Obiettivi e contenuti principali
La risoluzione, pur non modificando direttamente il diritto dell’UE, chiede alla Commissione europea di presentare proposte legislative per migliorare la tutela dei lavoratori coinvolti in sistemi articolati di subappalto e intermediazione, spesso caratterizzati da diverse criticità:
- opacità contrattuale,
- responsabilità frammentata dei datori di lavoro lungo la catena di fornitura,
- maggiore rischio di sfruttamento e lavoro sommerso,
- concorrenza sleale tra imprese.
Tra gli aspetti più rilevanti del testo approvato vi è l’attenzione alla protezione di condizioni di lavoro sicure e dignitose per tutte le persone impiegate, in particolare nei settori ad alto rischio (edilizia, agricoltura, trasporti, logistica, pulizie, assistenza sanitaria), dove le lunghe catene di subappalto possono aggravare i rischi di infortuni e condizioni di lavoro non sicure.
Salute e sicurezza sul lavoro: una priorità rafforzata
La risoluzione richiama la strategia dell’Unione europea in materia di salute e sicurezza sul lavoro 2021‑2027, sottolineando che la mancata applicazione delle norme di sicurezza nei contesti di subappalto può compromettere l’obiettivo “zero vittime” nei luoghi di lavoro e aumentare i rischi per i lavoratori impiegati in catene complesse.
In particolare, il Parlamento europeo invita la Commissione a considerare:
- misure normative per garantire che tutte le imprese, inclusi i subappaltatori e gli intermediari, siano responsabili dell’applicazione delle normative in materia di salute e sicurezza e che i rischi nei luoghi di lavoro siano correttamente gestiti e monitorati lungo tutta la catena produttiva;
- una maggiore trasparenza contrattuale, affinché i lavoratori sappiano con esattezza chi è il datore di lavoro responsabile delle condizioni di salute e sicurezza;
- rafforzamento delle attività ispettive e di controllo tra Stati membri, per assicurare che le norme UE e nazionali siano effettivamente rispettate.
Questi punti risuonano con l’esigenza sindacale di promuovere condizioni di lavoro più sicure, contrastando in maniera più efficace forme di sfruttamento, lavoro sommerso e pratiche abusive che possono compromettere la salute, la sicurezza e la dignità delle lavoratrici e dei lavoratori.
Risposta sindacale e prospettive
Secondo le organizzazioni sindacali europee e italiane, tra cui la CGIL, l’approvazione di questa risoluzione rappresenta un passo importante verso una maggiore trasparenza e responsabilità sociale nelle catene di subappalto e nella gestione degli intermediari del lavoro.
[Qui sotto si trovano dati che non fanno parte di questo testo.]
(** * eventnative: schema synchronisation and transactional write path

    A shallow embedding of three Go source files of the repository,

    - [typing/datatype.go]       (module [typing]),
    - [storages/table_helper.go] (module [storages], [TableHelper] part),
    - [storages/postgres.go]     (module [storages], [Postgres] part),

    followed by the properties proved about them.  The constructor
    [NewPostgres] only wires collaborators together and is left out;
    [NewTableHelper] is the empty cache a table helper starts with.

    A [Table] is behind a pointer and its columns are a Go map: the model
    has a heap of [Table] objects, and a map of columns that may be nil.

    The collaborators whose code is in other files of the repository (the
    coordination service, the table manager, the adapter, the processor)
    are interfaces here, as they are in Go; module [memory] implements
    them in memory, to run the functions on concrete inputs. *)

From Stdlib Require Import ZArith Lia Ascii String.
From Stdlib Require Import Floats.SpecFloat.
From stdpp Require Import base option list strings gmap fin_maps.

Local Open Scope Z_scope.

(* ===================================================================== *)
(** * Go values common to all packages *)
(* ===================================================================== *)

Module golang.

(** Dynamic types without a constructor of their own in [value].
    [TStruct] stands for any struct type other than [time.Time],
    [TPointer] for any pointer type (a [*time.Time] included). *)
Inductive other_type : Type :=
| TComplex64 | TComplex128
| TPointer | TSlice | TArray | TMap | TStruct | TChan | TFunc.

(** A value of type [interface{}]: the dynamic type is the constructor.
    IEEE-754 numbers are [spec_float]s: sign, mantissa and exponent of a
    finite number, signed zeros, infinities and NaN.  A [float32] is a
    [spec_float] in binary32 canonical form, a [float64] one in binary64
    canonical form. *)
Inductive value : Type :=
| VString (s : string)
| VFloat32 (f : spec_float)
| VFloat64 (f : spec_float)
| VInt (n : Z)
| VInt8 (n : Z)
| VInt16 (n : Z)
| VInt32 (n : Z)
| VInt64 (n : Z)
| VUint (n : Z)
| VUint8 (n : Z)
| VUint16 (n : Z)
| VUint32 (n : Z)
| VUint64 (n : Z)
| VUintptr (n : Z)
| VBool (b : bool)
| VTime (unix_nano : Z)
| VNil
| VOther (t : other_type).

(** The dynamic type is one of [int], [int8], [int16], [int32], [int64]. *)
Definition is_signed_integer (v : value) : bool :=
  match v with
  | VInt _ | VInt8 _ | VInt16 _ | VInt32 _ | VInt64 _ => true
  | _ => false
  end.

(** The dynamic type is one of [uint], [uint8], [uint16], [uint32],
    [uint64], [uintptr]. *)
Definition is_unsigned_integer (v : value) : bool :=
  match v with
  | VUint _ | VUint8 _ | VUint16 _ | VUint32 _ | VUint64 _ | VUintptr _ => true
  | _ => false
  end.

(** The dynamic type is an integer type of the language. *)
Definition is_integer (v : value) : bool :=
  is_signed_integer v || is_unsigned_integer v.

Definition is_float (v : value) : bool :=
  match v with
  | VFloat32 _ | VFloat64 _ => true
  | _ => false
  end.

Definition is_string (v : value) : bool :=
  match v with VString _ => true | _ => false end.

Definition is_time (v : value) : bool :=
  match v with VTime _ => true | _ => false end.

(** An [error] built by [fmt.Errorf]: the format string and its operands,
    kept unformatted. *)
Inductive error : Type :=
| Errorf (format : string) (args : list fmt_arg)
with fmt_arg : Type :=
| ArgString (s : string)
| ArgInt (n : Z)
| ArgValue (v : value)
| ArgObject (o : gmap string value)
| ArgError (e : error).

(** [Some e] is a non-nil error, [None] is [nil]. *)
Abbreviation nil_error := (@None error).

(** What a call of an external collaborator returning [(T, error)] gives:
    the callers below read the value only when the error is [nil]. *)
Inductive result (A : Type) : Type :=
| Ok (a : A)
| Failed (err : error).
Arguments Ok {A} a.
Arguments Failed {A} err.

(** ** [math] and conversions on binary64 *)

Definition prec64 : Z := 53.
Definition emax64 : Z := 1024.

(** [math.Trunc]: the integer part of [x], the sign kept.  As in the Go
    runtime the fractional mantissa bits are cleared in place, so the
    result of a canonical input is canonical.
    [Trunc(±0) = ±0], [Trunc(±Inf) = ±Inf], [Trunc(NaN) = NaN]. *)
Definition Trunc (x : spec_float) : spec_float :=
  match x with
  | S754_finite s m e =>
      if 0 <=? e then x
      else match Z.shiftl (Z.shiftr (Zpos m) (- e)) (- e) with
           | Zpos m' => S754_finite s m' e
           | _ => S754_zero s
           end
  | _ => x
  end.

(** [==] on floating-point operands: IEEE equality ([NaN] differs from
    everything, [-0 == +0]). *)
Definition float_eq (x y : spec_float) : bool := SFeqb x y.

(** [float64(f)] for [f] a [float32]: exact, renormalised to binary64. *)
Definition float64_of_float32 (f : spec_float) : spec_float :=
  match f with
  | S754_finite s m e => binary_round prec64 emax64 s m e
  | _ => f
  end.

End golang.

(* ===================================================================== *)
(** * Package [typing] *)
(* ===================================================================== *)

Module typing.
Import golang.

(** [type DataType int] *)
Definition DataType : Type := Z.

(** The [iota] block. *)
Definition UNKNOWN : DataType := 0.
Definition INT64 : DataType := 1.
Definition FLOAT64 : DataType := 2.
Definition STRING : DataType := 3.
Definition TIMESTAMP : DataType := 4.

Definition inputStringToType : gmap string DataType :=
  <["string" := STRING]>
  (<["integer" := INT64]>
  (<["double" := FLOAT64]>
  (<["timestamp" := TIMESTAMP]> ∅))).

Definition typeToInputString : gmap Z string :=
  <[STRING := "string"]>
  (<[INT64 := "integer"]>
  (<[FLOAT64 := "double"]>
  (<[TIMESTAMP := "timestamp"]> ∅))).

(** [func (dt DataType) String() string] *)
Definition String (dt : DataType) : string :=
  if dt =? STRING then "STRING"
  else if dt =? INT64 then "INT64"
  else if dt =? FLOAT64 then "FLOAT64"
  else if dt =? TIMESTAMP then "TIMESTAMP"
  else if dt =? UNKNOWN then "UNKNOWN"
  else "".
Il Parlamento europeo, attraverso questo atto, sollecita la Commissione a trasformare in proposte legislative vincolanti questi principi, non solo per tutelare i diritti contrattuali dei lavoratori, ma anche per garantire che le norme di salute e sicurezza siano applicate in modo coerente e universale lungo tutte le articolazioni della catena di fornitura.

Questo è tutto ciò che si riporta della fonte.